Aliados à maioria da população, há doutrinadores, como Barbosa, Miguel Reale, Rogério Greco, Pedro Lenza, e Guilherme de Souza Nucci, alegando que o melhor critério de fixação para a imputabilidade é o Critério Biopsicológico, não tendo qualquer razão para manter o Critério Biológico, pois este é uma presunção absoluta de inimputabilidade e não se importa se o agente possui ou não a capacidade de entender o caráter ilícito do fato, além do fato de que a inimputabilidade penal prevista no art.. 228 da CF/88 não se enquadra como cláusula pétrea.
Lado outro, há uma parcela da doutrina, como Alexandre de Moraes, Dotti, Delmanto e Daniel Maia, que sustentam a inadmissibilidade jurídica da redução da maioridade penal no Brasil, argumentando, com base em interpretação extensiva e teleológica, que a inimputabilidade prevista no art. 228 da CF/1988, apesar de não estar inserida no capítulo II (direitos e deveres individuais e coletivos), é, sim, cláusula pétrea, pois, além de ser um direito, é uma garantia individual às crianças e aos adolescentes, estando protegida contra qualquer Proposta de Emenda à Constituição (PEC) que tende a sua abolição, nos termos do que preconiza o art. 60, § 4º, IV, da CF/1988, sem prejuízo de que o rol dos direitos e garantias individuais não deve ser interpretado literalmente, mas, sim, sob à ótica da própria Constituição.

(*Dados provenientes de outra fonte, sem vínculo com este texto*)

(** * ExploreViewContainer: control synchronisation, staleness and history

    A shallow embedding of
    [superset-frontend/src/explore/components/ExploreViewContainer/index.jsx]:
    the staleness memo ([chartIsStale]), the controls-changed effect
    ([changedControlKeys], [displayControlsChanged]), the debounced history
    synchroniser ([updateHistory]), the listener effects, the plugin-load
    effect and the mount-time query effect.

    Conventions.
    - A JavaScript value is a tree of type [jsval]; numbers are integers
      (no statement below depends on floating point).
    - A control snapshot ([props.controls]) is a finite map from control
      names to [Control] records.  [Object.keys] enumerates the map; the
      enumeration order of a JavaScript object is its insertion order, which
      the map does not record, so every statement below is about membership,
      not about positions.
    - React hooks are modelled by explicit state passing, one step per render
      pass; third-party functions (lodash, React, the DOM) are modelled from
      their documented behaviour. *)

From Stdlib Require Import ZArith List Bool String Lia.
From stdpp Require Import base gmap strings list fin_maps.
Import ListNotations.

Local Open Scope string_scope.
Local Open Scope list_scope.
Local Open Scope Z_scope.

(** ** JavaScript values and lodash's comparison functions *)

#[warnings="-register-all"]
Inductive jsval : Type :=
| VUndefined
| VNull
| VBool (b : bool)
| VNum (n : Z)
| VStr (s : string)
| VArr (items : list jsval)
| VObj (fields : list (string * jsval)).

(** [object[key]] on the field list of an object literal. *)
Fixpoint getField {A : Type} (key : string) (fields : list (string * A)) : option A :=
  match fields with
  | [] => None
  | (k, v) :: rest => if String.eqb k key then Some v else getField key rest
  end.

(** lodash [isObjectLike]: [value != null && typeof value == 'object']. *)
Definition isObjectLike (v : jsval) : bool :=
  match v with
  | VArr _ | VObj _ => true
  | _ => false
  end.

(** JavaScript truthiness of a value ([if (v)], [a && b], [!v]). *)
Definition truthy (v : jsval) : bool :=
  match v with
  | VUndefined | VNull => false
  | VBool b => b
  | VNum n => negb (n =? 0)
  | VStr s => negb (String.eqb s "")
  | VArr _ | VObj _ => true
  end.

(** lodash [isEqual]: primitives by value, arrays position by position,
    plain objects by having the same number of own keys and, for every key
    of the first, an equal value under that key in the second. *)
Fixpoint isEqual (a b : jsval) {struct a} : bool :=
  match a, b with
  | VUndefined, VUndefined => true
  | VNull, VNull => true
  | VBool x, VBool y => Bool.eqb x y
  | VNum x, VNum y => x =? y
  | VStr x, VStr y => String.eqb x y
  | VArr xs, VArr ys =>
      (fix equalArrays (xs ys : list jsval) {struct xs} : bool :=
         match xs, ys with
         | [], [] => true
         | x :: xs', y :: ys' => isEqual x y && equalArrays xs' ys'
         | _, _ => false
         end) xs ys
  | VObj fs, VObj gs =>
      Nat.eqb (length fs) (length gs) &&
      forallb (fun kv => match getField (fst kv) gs with
                         | Some w => isEqual (snd kv) w
                         | None => false
                         end) fs
  | _, _ => false
  end.

(** Removal of the fields named in [ignoreFields] from every object inside a
    value; arrays are traversed, primitives are left alone. *)
Fixpoint omitFields (ignoreFields : list string) (v : jsval) {struct v} : jsval :=
  match v with
  | VArr xs => VArr (List.map (omitFields ignoreFields) xs)
  | VObj fs =>
      VObj (List.filter
              (fun kv => negb (existsb (String.eqb (fst kv)) ignoreFields))
              (List.map (fun kv => (fst kv, omitFields ignoreFields (snd kv))) fs))
  | _ => v
  end.

(** Modelled from the spec: [areObjectsEqual] of [src/reduxUtils], which
    the component imports and whose body is outside the verified file.
    Called without options it is the "deep-equality" of the change
    classifier; called with [ignoreFields] it is "deep equality with one
    exception field ignored by name". *)
Definition areObjectsEqual (ignoreFields : list string) (obj1 obj2 : jsval) : bool :=
  match ignoreFields with
  | [] => isEqual obj1 obj2
  | _ => isEqual (omitFields ignoreFields obj1) (omitFields ignoreFields obj2)
  end.

(** ** Controls and snapshots *)

Record Control : Type := mkControl {
  value : jsval;
  validationErrors : option (list string);
  renderTrigger : bool;
  dontRefreshOnChange : bool
}.

Abbreviation Snapshot := (gmap string Control).

(** [Object.keys(controls)]. *)
Definition Object_keys {A : Type} (o : gmap string A) : list string :=
  List.map fst (map_to_list o).

(** [Object.values(controls)]. *)
Definition Object_values {A : Type} (o : gmap string A) : list A :=
  List.map snd (map_to_list o).

(** ** Staleness detector: the [chartIsStale] memo *)

(** The body of the [filter] callback of [chartIsStale], after both controls
    have been looked up: [value1] is the current value, [value2] the
    last-queried one. *)
Definition staleValueChanged (value1 value2 : jsval) : bool :=
  if isObjectLike value1 && isObjectLike value2
  then negb (areObjectsEqual ["datasourceWarning"] value1 value2)
  else negb (isEqual value1 value2).

Definition chartIsStale (lastQueriedControls : option Snapshot)
                        (controls : Snapshot) : bool :=
  match lastQueriedControls with
  | Some lastQueried =>
      let changedControlKeys :=
        List.filter
          (fun key =>
             match lastQueried !! key with
             | None => false
             | Some lastControl =>
                 match controls !! key with
                 | Some control =>
                     staleValueChanged (value control) (value lastControl)
                 | None => false
                 end
             end)
          (Object_keys controls) in
      existsb
        (fun key =>
           match controls !! key with
           | Some control =>
               negb (renderTrigger control) && negb (dontRefreshOnChange control)
           | None => false
           end)
        changedControlKeys
  | None => false
  end.

(** ** Change classifier: the effect that runs when controls change *)

Definition changedControlKeys (previousControls controls : Snapshot) : list string :=
  List.filter
    (fun key =>
       match previousControls !! key with
       | None => false
       | Some previous =>
           match controls !! key with
           | Some control =>
               negb (areObjectsEqual [] (value control) (value previous))
           | None => false
           end
       end)
    (Object_keys controls).

Definition displayControlsChanged (previousControls controls : Snapshot) : list string :=
  List.filter
    (fun key =>
       match controls !! key with
       | Some control => renderTrigger control
       | None => false
       end)
    (changedControlKeys previousControls controls).

(** ** Side effects of the component

    What the component does to the outside is recorded as a list of
    [Action]s: the action creators it calls through [props.actions] and the
    helper it calls to re-render the chart. *)

Inductive LogEventName : Type :=
| LOG_ACTIONS_MOUNT_EXPLORER
| LOG_ACTIONS_CHANGE_EXPLORE_CONTROLS.

Inductive Action : Type :=
| LogEvent (eventName : LogEventName)
| TriggerQuery (isTriggered : bool) (chartId : jsval)
| DynamicPluginControlsReady
| ReRenderChart (controlsChanged : list string).

(** React's dependency test of [useEffect]: the effect runs after the first
    render, and after a later render when the dependencies differ from those
    of the render before. *)
Definition depsChanged {A : Type} `{EqDecision A} (lastDeps : option A) (deps : A) : bool :=
  match lastDeps with
  | None => true
  | Some last => negb (bool_decide (last = deps))
  end.

(** Modelled from the spec: [usePrevious] of [@superset-ui/core], whose body
    is outside the verified file; it yields what its argument was on the
    previous render pass ("was true last pass", "the state of controls in
    the previous render"), and [undefined] on the first.  [ref] is what the
    hook keeps between passes; the result is the value handed to the render
    and the new content of the ref. *)
Definition usePrevious {A : Type} (ref : option A) (value : A) : option A * option A :=
  (ref, Some value).

(** *** The controls-changed effect (the part that classifies) *)

(** [previousControls] is [usePrevious(props.controls)], absent on the first
    render; [vizTypeMatches] is the comparison
    [props.chart.latestQueryFormData.viz_type === props.controls.viz_type.value].
    The statement that refreshes the datasource metadata takes no part in
    the classification and is left out. *)
Definition controlsChangedEffect (previousControls : option Snapshot)
                                 (vizTypeMatches : bool)
                                 (controls : Snapshot) : list Action :=
  match previousControls with
  | Some previous =>
      if vizTypeMatches then
        let displayed := displayControlsChanged previous controls in
        if (0 <? length displayed)%nat then [ReRenderChart displayed] else []
      else []
  | None => []
  end.

(** *** Telemetry in the render body *)

(** [if (chartIsStale) props.actions.logEvent(LOG_ACTIONS_CHANGE_EXPLORE_CONTROLS)],
    a statement of the function body: it is executed by every render pass. *)
Definition renderLogEvents (lastQueriedControls : option Snapshot)
                           (controls : Snapshot) : list Action :=
  if chartIsStale lastQueriedControls controls
  then [LogEvent LOG_ACTIONS_CHANGE_EXPLORE_CONTROLS]
  else [].

(** What makes the component render again. *)
Inductive RenderCause : Type :=
| ControlsChanged (controls : Snapshot)  (* the store delivers new [props.controls] *)
| QueryRun                               (* [onQuery]: [setLastQueriedControls(props.controls)] *)
| OtherChange.                           (* any other prop or state, e.g. [toggleCollapse] *)

Record StaleState : Type := mkStaleState {
  props_controls : Snapshot;
  lastQueriedControls : option Snapshot
}.

(** [useState(props.controls)] at mount. *)
Definition mountStaleState (controls : Snapshot) : StaleState :=
  mkStaleState controls (Some controls).

Definition applyCause (st : StaleState) (cause : RenderCause) : StaleState :=
  match cause with
  | ControlsChanged controls => mkStaleState controls (lastQueriedControls st)
  | QueryRun => mkStaleState (props_controls st) (Some (props_controls st))
  | OtherChange => st
  end.

(** One render pass: the value of the [chartIsStale] memo and the telemetry
    the body emits. *)
Definition renderPass (st : StaleState) : bool * list Action :=
  (chartIsStale (lastQueriedControls st) (props_controls st),
   renderLogEvents (lastQueriedControls st) (props_controls st)).
(** The identifiers the two patterns produce are the trimmed identifiers
    of the markers. *)
Lemma scan_markers (s : jsstring) :
  forall skip, map id_of (scan re_source skip s) = map trim (markers skip s).
Proof.
  induction s as [|x s IH]; intros [|k]; cbn [scan markers];
    try reflexivity; try apply IH.
  rewrite match_source. unfold marker.
  destruct (strip (lit "(Source: ") (x :: s)) as [t|]; [|apply IH].
  destruct (upto (lit "id:") t) as [[u v]|] eqn:Hu; [|apply IH].
  destruct (upto (lit ")") v) as [[id r]|] eqn:Hv; [|apply IH].
  cbn [matched map].
  rewrite (id_of_marker _ _ _ _ _ Hu Hv), length_marker_text, IH. reflexivity.
Qed.

(** [[...new Set(l)]] keeps the first of equal elements, in order. *)
Lemma new_Set_from (l acc : list jsstring) :
  fold_left Set_add l acc = acc ++ dedup_from acc l.
Proof.
  revert acc; induction l as [|x l IH]; intros acc; simpl.
  - now rewrite app_nil_r.
  - unfold Set_add at 2. destruct (mem x acc).
    + apply IH.
    + rewrite IH, <- app_assoc. reflexivity.
Qed.

Lemma new_Set_dedup (l : list jsstring) : new_Set l = dedup l.
Proof. unfold new_Set, dedup. now rewrite new_Set_from. Qed.

Lemma extract_sources_citations (answerText : jsstring) :
  extract_sources answerText = citations answerText.
Proof.
  unfold extract_sources, citations, match_all.
  rewrite <- scan_markers.
  destruct (scan re_source 0 answerText) as [|m ms]; [reflexivity|].
  now rewrite new_Set_dedup.
Qed.

End MatcherFacts.

(* ===================================================================== *)
(** ** Facts about strings and [trim]                                     *)
(* ===================================================================== *)

Module StringFacts.

Lemma trimStart_blank (s : jsstring) : blank s = true -> trimStart s = [].
Proof.
  induction s as [|c s IH]; simpl; [reflexivity|].
  destruct (isTrimmable c); simpl; [exact IH|discriminate].
Qed.

(** What [trimStart] leaves is empty or starts with a code unit that is
    not trimmable. *)
Lemma trimStart_head (s : jsstring) :
  blank (trimStart s) = true -> blank s = true.
Proof.
  induction s as [|c s IH]; simpl; [reflexivity|].
  destruct (isTrimmable c) eqn:Hc; simpl; [exact IH|].
  now rewrite Hc.
Qed.

Lemma blank_rev (s : jsstring) : blank (rev s) = blank s.
Proof.
  unfold blank. induction s as [|c s IH]; simpl; [reflexivity|].
  rewrite forallb_app, IH. simpl. rewrite andb_true_r. apply andb_comm.
Qed.

Lemma trimStart_nil (s : jsstring) : trimStart s = [] -> blank s = true.
Proof. intros H. apply trimStart_head. now rewrite H. Qed.

(** [trim] leaves nothing exactly of the strings made of white space and
    line terminators. *)
Lemma trim_nil_iff (s : jsstring) : trim s = [] <-> blank s = true.
Proof.
  unfold trim, trimEnd. split; intros H.
  - apply trimStart_head. rewrite <- blank_rev. apply trimStart_nil.
    destruct (trimStart (rev (trimStart s))) as [|c r]; [reflexivity|].
    simpl in H. now destruct (rev r).
  - now rewrite (trimStart_blank _ H).
Qed.

Lemma truthy_trim (s : jsstring) : truthy (trim s) = negb (blank s).
Proof.
  destruct (blank s) eqn:Hb.
  - apply trim_nil_iff in Hb. now rewrite Hb.
  - destruct (trim s) eqn:Ht; [|reflexivity].
    apply trim_nil_iff in Ht. congruence.
Qed.

Lemma truthy_nonblank (s : jsstring) : blank s = false -> truthy s = true.
Proof. now destruct s. Qed.

Lemma str_eqb_eq (a b : jsstring) : str_eqb a b = true <-> a = b.
Proof.
  revert b; induction a as [|x a IH]; intros [|y b]; simpl;
    try (split; [discriminate|discriminate]); [now split|].
  rewrite andb_true_iff, N.eqb_eq, IH. split.
  - now intros [-> ->].
  - now intros [= -> ->].
Qed.

End StringFacts.

(* ===================================================================== *)
(** ** What the markers and the identifiers kept are                      *)
(* ===================================================================== *)

Module CitationFacts.
Import Citation StringFacts MatcherFacts.

(** The text before the first [p] of a line holds no line terminator. *)
Lemma upto_line (p t u v : jsstring) :
  upto p t = Some (u, v) -> Forall (fun c => isLineTerminator c = false) u.
Proof.
  revert u; induction t as [|x t IH]; intros u; cbn [upto].
  - destruct (strip p []); [|discriminate]. intros [= <- <-]. constructor.
  - destruct (strip p (x :: t)); [intros [= <- <-]; constructor|].
    destruct (isLineTerminator x) eqn:Hx; [discriminate|].
    destruct (upto p t) as [[u' r]|]; [|discriminate].
    intros [= <- <-]. constructor; [exact Hx|]. now apply IH.
Qed.

(** An identifier holds no [')']. *)
Lemma upto_close_free (v id r : jsstring) :
  upto (lit ")") v = Some (id, r) -> ~ In 41%N id.
Proof.
  revert id; induction v as [|x v IH]; intros id; cbn [upto].
  - cbn. discriminate.
  - destruct (strip (lit ")") (x :: v)) eqn:Hs;
      [intros [= <- <-]; exact (fun H => H)|].
    destruct (isLineTerminator x); [discriminate|].
    destruct (upto (lit ")") v) as [[id' r']|]; [|discriminate].
    intros [= <- <-] [->|Hin].
    + cbn in Hs. now destruct v.
    + exact (IH _ eq_refl Hin).
Qed.

(** A marker found at the head of [s] is a prefix of [s] of the shape
    [(Source: u id:ID)], on one line, with no [')'] in the identifier. *)
Lemma marker_shape (s id : jsstring) (n : nat) :
  marker s = Some (id, n) ->
  exists u r,
    s = marker_text u id ++ r
    /\ n = length (marker_text u id)
    /\ Forall (fun c => isLineTerminator c = false) (u ++ id)
    /\ ~ In 41%N id.
Proof.
  unfold marker.
  destruct (strip (lit "(Source: ") s) as [t|] eqn:Hs; [|discriminate].
  destruct (upto (lit "id:") t) as [[u v]|] eqn:Hu; [|discriminate].
  destruct (upto (lit ")") v) as [[i r]|] eqn:Hv; [|discriminate].
  intros [= <- <-]. exists u, r.
  apply strip_Some in Hs. pose proof (upto_Some _ _ _ _ Hu) as Ht.
  pose proof (upto_Some _ _ _ _ Hv) as Hv'.
  repeat split.
  - subst s t v. unfold marker_text, id_text.
    now rewrite <- !app_assoc.
  - now rewrite length_marker_text.
  - apply Forall_app. split; [exact (upto_line _ _ _ _ Hu)|].
    exact (upto_line _ _ _ _ Hv).
  - exact (upto_close_free _ _ _ Hv).
Qed.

Não obstante a divergência de entendimento doutrinário sobre a possibilidade de redução da maioridade penal do Brasil e a ausência, por ora, do posicionamento oficial do STF sobre o tema em questão, ao que tudo evidencia, parece mais prudente e razoável acreditar que, de fato e de direito, a inimputabilidade penal prevista no art. 228 da Carta Magna é uma cláusula pétrea, sendo, então, considerada uma matéria constitucional imune de qualquer abolição, com fundamento no art. 60, §4º, da CF/88. Acontece que não é por uma simples interpretação literal que se concluirá de que esta matéria é uma cláusula pétrea; na verdade, o aplicador do direito deverá se basear em uma interpretação extensiva e teleológica para conseguir descobrir que se trata de uma cláusula pétrea. Aliás, o próprio STF já interpretou dessa forma em vários julgados, como, por exemplo, no RE 587.008, ADI 2.666, ADI 939, e ADI 466.
Nesse diapasão, pode-se concluir, então, que, o rol dos direitos e garantias individuais previstos no âmbito constitucional não é taxativo (numerus clausus), mas, sim, meramente exemplificativo (numerus apertus), estando previstos ao longo de todo o texto constitucional, sem prejuízo das normas definidoras de direitos e garantias decorrentes dos tratados internacionais em que a República Federativa do Brasil seja parte. Logo, se o rol dos direitos e garantias individuais não é um rol taxativo e sabendo-se que a inimputabilidade penal prevista no art. 228 da Lex Major é uma verdadeira garantia individual às crianças e aos adolescentes, o mais coerente é, mesmo, acreditar que esta inimputabilidade penal é uma cláusula pétrea. Consequentemente, acredita-se que será inviável qualquer Proposta de Emenda à Constituição (PEC) tendente a abolir, ainda que para reduzir a idade da maioridade penal (que é uma garantia constitucional de natureza individual), sob pena de violar um dos cernes intangíveis da Constituição, e, assim, caracterizar uma flagrante inconstitucionalidade de natureza substancial.